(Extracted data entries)

(** A table of classes answers a class, or nothing. *)
Lemma classTable_lookup (l : list (string * string)) (k : string) :
  Forall (λ kv, isValidClassification (JStr kv.2) = true) l →
  ∃ fields,
    classTable l = JObj fields
    ∧ (default JUndefined (Js.prop k fields) = JUndefined
       ∨ isValidClassification (default JUndefined (Js.prop k fields)) = true).
Proof.
  intros Hl. unfold classTable. eexists. split; [reflexivity |].
  induction Hl as [|[k' c] l' Hc Hl' IH]; [by left |].
  simpl. destruct (String.eqb k k'); [by right | exact IH].
Qed.

Lemma matchDefinition_class (lowerKey : bool) (activityLower : string)
    (defs : list (string * (string * string))) (c : string) :
  Forall (λ d, isValidClassification (JStr d.2.2) = true) defs →
  matchDefinition lowerKey activityLower defs = Some c →
  isValidClassification (JStr c) = true.
Proof.
  intros Hdefs. unfold matchDefinition.
  induction Hdefs as [|d defs' Hd Hdefs' IH]; [done |].
  cbn [find]. destruct (_ || _); [| exact IH].
  cbn. by intros [= <-].
Qed.

(** With the default document every layer answers a class, or nothing. *)
Lemma default_time_layer (created : string) activity activityType ts v :
  applyTimeBasedRules (spread (JObj []) (defaultRules created))
    activity activityType ts = Ok v →
  v = JNull ∨ isValidClassification v = true.
Proof.
  unfold applyTimeBasedRules, tableAt.
  destruct (activityKey activity) as [k|]; split_layer.
Qed.

Lemma default_group_layer (created : string) activity activityType g v :
  applyGroupOverrides (spread (JObj []) (defaultRules created))
    activity activityType g = Ok v →
  v = JNull ∨ isValidClassification v = true.
Proof.
  unfold applyGroupOverrides, tableAt.
  destruct (activityKey activity) as [k|]; split_layer.
Qed.

Lemma default_context_layer (created : string) activity activityType c v :
  applyContextualRules (spread (JObj []) (defaultRules created))
    activity activityType c = Ok v →
  v = JNull ∨ isValidClassification v = true.
Proof.
  unfold applyContextualRules, tableAt. destruct c as [w mw].
  cbn -[bool_decide].
  destruct (activityKey activity) as [k|],
    (bool_decide (w = Some "rain")), mw; split_layer.
Qed.

Lemma definitions_classes :
  Forall (λ d : string * (string * string),
            isValidClassification (JStr d.2.2) = true) statusDefinitions
  ∧ Forall (λ d : string * (string * string),
              isValidClassification (JStr d.2.2) = true)
           appointmentDefinitions.
Proof. split; repeat constructor. Qed.

Lemma default_fallback (created : string) activity activityType v :
  intelligentFallback (spread (JObj []) (defaultRules created))
    activity activityType = Ok v →
  isValidClassification v = true.
Proof.
  unfold intelligentFallback.
  destruct activity as [| |s|b k|]; try done.
  cbn [activityToLowerCase mbind exc_bind].
  destruct definitions_classes as [Hs Ha].
  destruct (String.eqb activityType "status").
  - destruct (matchDefinition false _ statusDefinitions) as [c|] eqn:E.
    + intros [= <-]. exact (matchDefinition_class _ _ _ _ Hs E).
    + cbn. by intros [= <-].
  - destruct (matchDefinition true _ appointmentDefinitions) as [c|] eqn:E.
    + intros [= <-]. exact (matchDefinition_class _ _ _ _ Ha E).
    + cbn. by intros [= <-].
Qed.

**Exercise requirements:** Show all lines above holding the word "induction".

**Response area:**
  induction Hl as [|[k' c] l' Hc Hl' IH]; [by left |].
  induction Hdefs as [|d defs' Hd Hdefs' IH]; [done |].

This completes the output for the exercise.